(** ** What an upsert does to NetBox *)

(** C38. An upsert writes only the one device that carries the host's serial, and only if its
    host field is unset, empty or this host's id.  A host without a usable serial, and an
    unchanged snapshot, cause no call at all; otherwise at most four attempts are made, each
    of which first matches, then reads, creates interfaces on that device, creates addresses
    only on interfaces of it (read or just created) and moves its own addresses only to those,
    stamps the host on the device, and only then deletes what the device had, never an address
    made primary.  The dedup table changes exactly when the outcome is an update, so a failed
    or refused upsert is tried again. *)
Theorem upsert_is_safe `{Crypto} `{UuidLib} {N} `{NetboxDevices N} synced host observed (w : World N) :
  let '(synced', w', r) := upsert synced host observed w in
  (usable_serial observed = None -> w' = w /\ r = Ok SkippedNoSerial) /\
  (forall serial, usable_serial observed = Some serial ->
     synced !! host = Some (content_hash serial host observed) -> w' = w /\ r = Ok Unchanged) /\
  (exists attempts, w_calls w' = w_calls w ++ concat attempts /\ (length attempts <= 4)%nat /\
     (forall serial, usable_serial observed = Some serial ->
        forall a, a ∈ attempts -> exists complete, attempt_calls serial host complete a)) /\
  (r <> Ok Updated -> synced' = synced) /\
  (r = Ok Updated -> exists serial before final, usable_serial observed = Some serial /\
     synced' = <[host := content_hash serial host observed]> synced /\
     w_calls w' = before ++ final /\ attempt_calls serial host true final).
Proof.
  unfold upsert, already_synced, mark_synced. destruct (usable_serial observed) as [serial|] eqn:Es.
  2: { repeat split; try done. exists []. rewrite app_nil_r. repeat split; simpl; try lia. done. }
  case_bool_decide as Ed.
  { repeat split; try done. exists []. rewrite app_nil_r. repeat split; simpl; [lia|]. set_solver. }
  destruct (retry_emits (attempt_calls serial host) MAX_TRANSIENT_RETRIES _
    (match_and_reconcile_emits serial host observed) w) as (tr & Hc & attempts & final & -> & Hl & Ha & Hf).
  destruct (retry _ _ w) as [w' r]. simpl in Hc, Hf.
  assert (exists attempts, w_calls w' = w_calls w ++ concat attempts /\ (length attempts <= 4)%nat /\
    forall a, a ∈ attempts -> exists complete, attempt_calls serial host complete a) as Hat.
  { exists (attempts ++ [final]). rewrite concat_app, length_app, Hc. simpl. rewrite app_nil_r.
    split; [done|]. split; [unfold MAX_TRANSIENT_RETRIES in Hl; lia|]. intros a [Hin|Hin]%elem_of_app.
    - exists false. by eapply Forall_forall in Ha.
    - apply list_elem_of_singleton in Hin as ->. eauto. }
  destruct Hat as (l & Hl1 & Hl2 & Hl3).
  assert (forall (m : gmap HostId string), (r = Ok Updated -> m = <[host := content_hash serial host observed]> synced) ->
    r = Ok Updated -> exists s before final, Some serial = Some s /\
      m = <[host := content_hash s host observed]> synced /\ w_calls w' = before ++ final /\ attempt_calls s host true final) as Hup.
  { intros m Hm Hr. exists serial, (w_calls w ++ concat attempts), final. rewrite Hc, app_assoc.
    rewrite bool_decide_eq_true_2 in Hf by done. auto. }
  destruct r as [[]|e]; repeat split; try congruence; try (by apply Hup);
    exists l; (split; [done|]); (split; [done|]); by intros s [= <-].
Qed.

=======

Please copy out each line of the data in which the word "Updated" occurs.

  (r <> Ok Updated -> synced' = synced) /\
  (r = Ok Updated -> exists serial before final, usable_serial observed = Some serial /\
  assert (forall (m : gmap HostId string), (r = Ok Updated -> m = <[host := content_hash serial host observed]> synced) ->
    r = Ok Updated -> exists s before final, Some serial = Some s /\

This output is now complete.